Thanks I will rework and see if I can incorporate this

7. Nov 14, 2015

### zigzagdoom

Thanks,

In response to your questions: x is an accumulation point if N(x;ε) ∧ S ≠ ∅. S is not defined, but I have taken it to mean some metric space (the metric has not been specified). The space of the question has not been specified. I have assumed x is an accumulation point, so that N(x;ε) ∧ S ≠ ∅(by definition).

8. Nov 14, 2015

### Staff: Mentor

For ever real ε>0. This is an important part of the definition.

9. Nov 14, 2015

### Staff: Mentor

Sorry I read ∧ as AND. And one reason I was asking is, I looked it up to remember its exact definition and to avoid mistakes. I found your problem above as such in the case S is any sequence. This left me alone with the question what your definition is. If I may try to understand it better: x is an accumulation point of S iff for every ε > 0 there can be found an open neighborhood N(x;ε) of x such that (S ∩ N(x;ε)) \ {x} ≠ ∅.
One has to be precise here because the gap between the definition and what has to be shown is rather close. It's almost the same.

10. Nov 14, 2015

### zigzagdoom

.
Thanks again.

The precise definition that I have in the book is:

"x is an accumulation point of S if every deleted neighbourhood of x contains a point of S. That is, for every ε > 0, N * ( x;ε ) ≠ ∅."

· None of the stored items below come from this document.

(** The same, with a voice service that fails on the file name [bad]. *)
Definition failing_env (sentences : list AudioSentence) (bad : string) : Env :=
  {| OUTPUT_DIR := "outputs";
     UPLOAD_DIR := "uploads";
     ELEVENLABS_VOICE_ID := "voice";
     speedup := fun _ _ => Raise (Exception "Could not speed up AudioSegment");
     text_to_speech := fun t _ name =>
       if String.eqb name bad then Raise (Exception "ElevenLabs API error: 500")
       else Ok (Wav (demo_speech t));
     transcribe_audio := fun _ => Ok sentences;
     uuid_hex8 := fun _ => "deadbeef";
     convert_voice_same_length := fun _ files => (Ok "outputs/same_length.wav", files) |}.

(** A world with the given files and a queued job. *)
Definition world_of (files : gmap string File) : World :=
  {| fs := files;
     job := {| job_id := "job"; status := "queued"; progress := 0;
               message := "File uploaded successfully, processing queued";
               download_url := None; error := None |};
     temp_files := [];
     progress_log := [0%Z] |}.

(** The world with one more file written. *)
Definition put_file (w : World) (path : string) (content : File) : World :=
  {| fs := <[path := content]> (fs w); job := job w;
     temp_files := temp_files w; progress_log := progress_log w |}.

N * ( x;ε ) ≠ ∅ is the deleted neighbourhood of x.

11. Nov 14, 2015

### Staff: Mentor

I've corrected my definition:
$x$ is an accumulation point of $S$ if and only if for every $ε > 0$ there can be found an open neighborhood $N(x;ε)$ of $x$ such that $S ∩ N^*(x;ε) ≠ ∅$
Ok, now you can apply Hallsoflvy's advice in post #2 and create your convergent sequence.

12. Nov 14, 2015

### zigzagdoom

Second attempt at proof

Suppose that x is an accumulation point of a set S. Then for every ε > 0, it is the case that N * ( x; ε ) ⋀ S ≠ Ø.

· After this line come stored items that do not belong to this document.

Fixpoint fragments_from (line_height : float) (k : nat) (lines : list str)
  : list str :=
  match lines with
  | [] => []
  | line :: rest =>
      fragment_at line_height k line ++ fragments_from line_height (S k) rest
  end.

(** The logical lines of a text: both spellings of a line break
    normalised, then split. *)
Definition logical_lines (text : str) : list str :=
  split newline (replace text backslash_n [newline]).

(** A string of decimal digits, as an int is formatted. *)
Definition integer_formatted (s : str) : bool :=
  truthy s && forallb (fun c => (48 <=? c) && (c <=? 57)) s.

(** The offset written in a fragment: what stands between the opening
    of the y attribute and the next double quote. *)
Fixpoint until_quote (s : str) : str :=
  match s with
  | [] => []
  | c :: s' => if c =? 34 then [] else c :: until_quote s'
  end.

Definition fragment_offset (fragment : str) : str :=
  until_quote (skipn (List.length (lit "<tspan x=" ++ dq ++ lit "0" ++ dq
                                   ++ lit " y=" ++ dq)) fragment).

(* ================================================================== *)
(** ** The substitution engine: [replace_template_variables] *)

Definition origin_map : list (str * str) :=
  [ (lit "CN", lit "CHINA"); (lit "VN", lit "VIETNAM") ].

Section Substitution.

Variable float_repr : float -> str.
(** The runtime's upper-case mapping of the characters above 127. *)
Variable unicode_upper : char -> str.

(** [per_number.strip() if per_number else ''] *)
Definition per_number_clean (per_number : str) : str :=
  if truthy per_number then strip per_number else [].

(** The value substituted for the code_number placeholder. *)
Definition code_number_content (reg_number per_number : str) : str :=
  let formatted_reg_no := lit "REG.NO." ++ reg_number in
  if truthy (per_number_clean per_number)
  then
    let formatted_per_no := lit "PER.NO." ++ per_number_clean per_number in
    tspan_dy (lit "-8") formatted_reg_no ++ tspan_dy (lit "16") formatted_per_no
  else formatted_reg_no.

(** The value substituted for the origin_country placeholder. *)
Definition origin_country (origin : str) : str :=
  let origin_clean :=
    if truthy origin then upper unicode_upper (strip origin) else [] in
  dict_get origin_map origin_clean origin_clean.

Definition replace_template_variables
           (svg_content material_text reg_number per_number firm origin : str)
  : str :=
  let svg_content :=
    replace svg_content (lit "{{code_number}}")
            (code_number_content reg_number per_number) in
  let material_tspans :=
    create_centered_tspan_elements float_repr material_text 15.99%float in
  let svg_content :=
    replace svg_content (lit "{{material_text}}") material_tspans in
  let svg_content :=
    replace svg_content (lit "{{firm}}")
            (if truthy firm then strip firm else []) in
  let svg_content :=
    replace svg_content (lit "{{origin_country}}") (origin_country origin) in
  svg_content.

Now consider any y such that y ∈ N * ( x; ε ) ⋀ S. Since N * ( x; ε ) ⋀ S ⊆ S \ {x} ,we know that S \ {x} ≠ Ø.

Now let a sequence of a number of y be denoted by ( s n ). Construct the sequence by letting ϵ = 1/n, where n= 1, 2, 3, .... and picking each point within the sequence so that N * ( x;ϵ ) contains each successive member y of (sn).

Then we have that for every ε we select, ∃N such that for all n > N, |(sn) - x| < ε. This means ( s n ) converges to x.

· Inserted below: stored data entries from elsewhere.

Lemma request_served_witness :
  on_read_bytes 0 [str "GET /te"; str "st HTTP/1.1" ++ crlfcrlf] ReadWouldBlock
    (connected [])
  = Ok true
      (set_started true
         (set_effects
            (effects (connected [])
             ++ routed_effects 0 true (str "HTTP/1.1")
                  (mkEndPoint 7 (str "test") None false)
                  (socket (demo_client [])) (2, 2 ^ 64 - 1)%Z (connected []))
            (set_heap
               (<[0 := set_current_message []
                         (routed_client true (str "HTTP/1.1") 0
                            (mkEndPoint 7 (str "test") None false)
                            (demo_client []))]> (heap (connected [])))
               (connected [])))).
Proof.
  apply (request_served (connected []) 0 (demo_client [])
           [str "GET /te"; str "st HTTP/1.1" ++ crlfcrlf] true (str "test")
           (str "HTTP/1.1") 0 (mkEndPoint 7 (str "test") None false));
    try reflexivity; try discriminate.
  - apply Nat.ltb_lt. vm_compute. reflexivity.
  - repeat constructor;
      (intros Hin; repeat (apply elem_of_cons in Hin as [[=]|Hin]);
       by apply not_elem_of_nil in Hin).
  - repeat constructor;
      (intros Hin; repeat (apply elem_of_cons in Hin as [[=]|Hin]);
       by apply not_elem_of_nil in Hin).
Defined.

Conversely, suppose that there exists a sequence ( s n ) of points in S \ {x} that converges to x .

Then for ∀ ε >0, ∃ N such that for all n>N, it is the case that | ( s n ) - x | < ε . But this is the ε - neighbourhood of x, so that ( sn ) consists of all y such that y ∈ N * ( x; ε ) ⋀ S . It follows then that N * ( x; ε ) ⋀ S ≠ Ø , and so x is an accumulation point.

13. Nov 14, 2015

### Staff: Mentor

correct

You don't consider any $y$, you choose such an $y_ε$ out of $N^* ( x; ε ) ∩ S$ which you know exists. Out of these $y_ε$ you construct a convergent sequence using Hallsofly's narrowing down $ε$.

$s_n$ in N^*(x;ε) ∩ S.
> 0 if
N = next number above 1/ε
1/n < 1/N
correct. A little bit bumpy, but ok. Your $s_n$ are already in N^*(x;ε) ∩ S making it non empty and that's all you wanted to show. Forget about the y.

14. Nov 14, 2015

### zigzagdoom

Thanks a lot for this - guidance has been very useful in helping me think about the problem.

15. Nov 14, 2015

### Staff: Mentor

Never mind. But you see the two definitions aren't far apart. That's why you have to be precise. One can easily mess things up.

16. Nov 14, 2015

### Staff: Mentor

Just out of curiosity. In the discrete metric $d(x,y) = 0$ for $x = y$ and $d(x,y) = 1$ for $x ≠ y$ there won't be any accumulation points, right? Ok, that does not contradict what you said but it would change the proof dramatically.

17. Nov 14, 2015

### Staff: Mentor

There are no accumulation points in that metric, right. There are also no series in S\{x} converging to x, for any x in S.

18. Nov 14, 2015

### Staff: Mentor

... which makes the proof rather short because all elements of the empty set have blue eyes.

19. Nov 14, 2015

### Staff: Mentor

This special case would be easier to show than the general case, sure.

@zigzagdoom: Don't forget the other direction.

20. Nov 14, 2015

### Staff: Mentor

But he had both directions. Did I overlook something?

Last edited: Nov 14, 2015
21. Nov 15, 2015

### Staff: Mentor

Ah, I missed that part in the first post, sorry.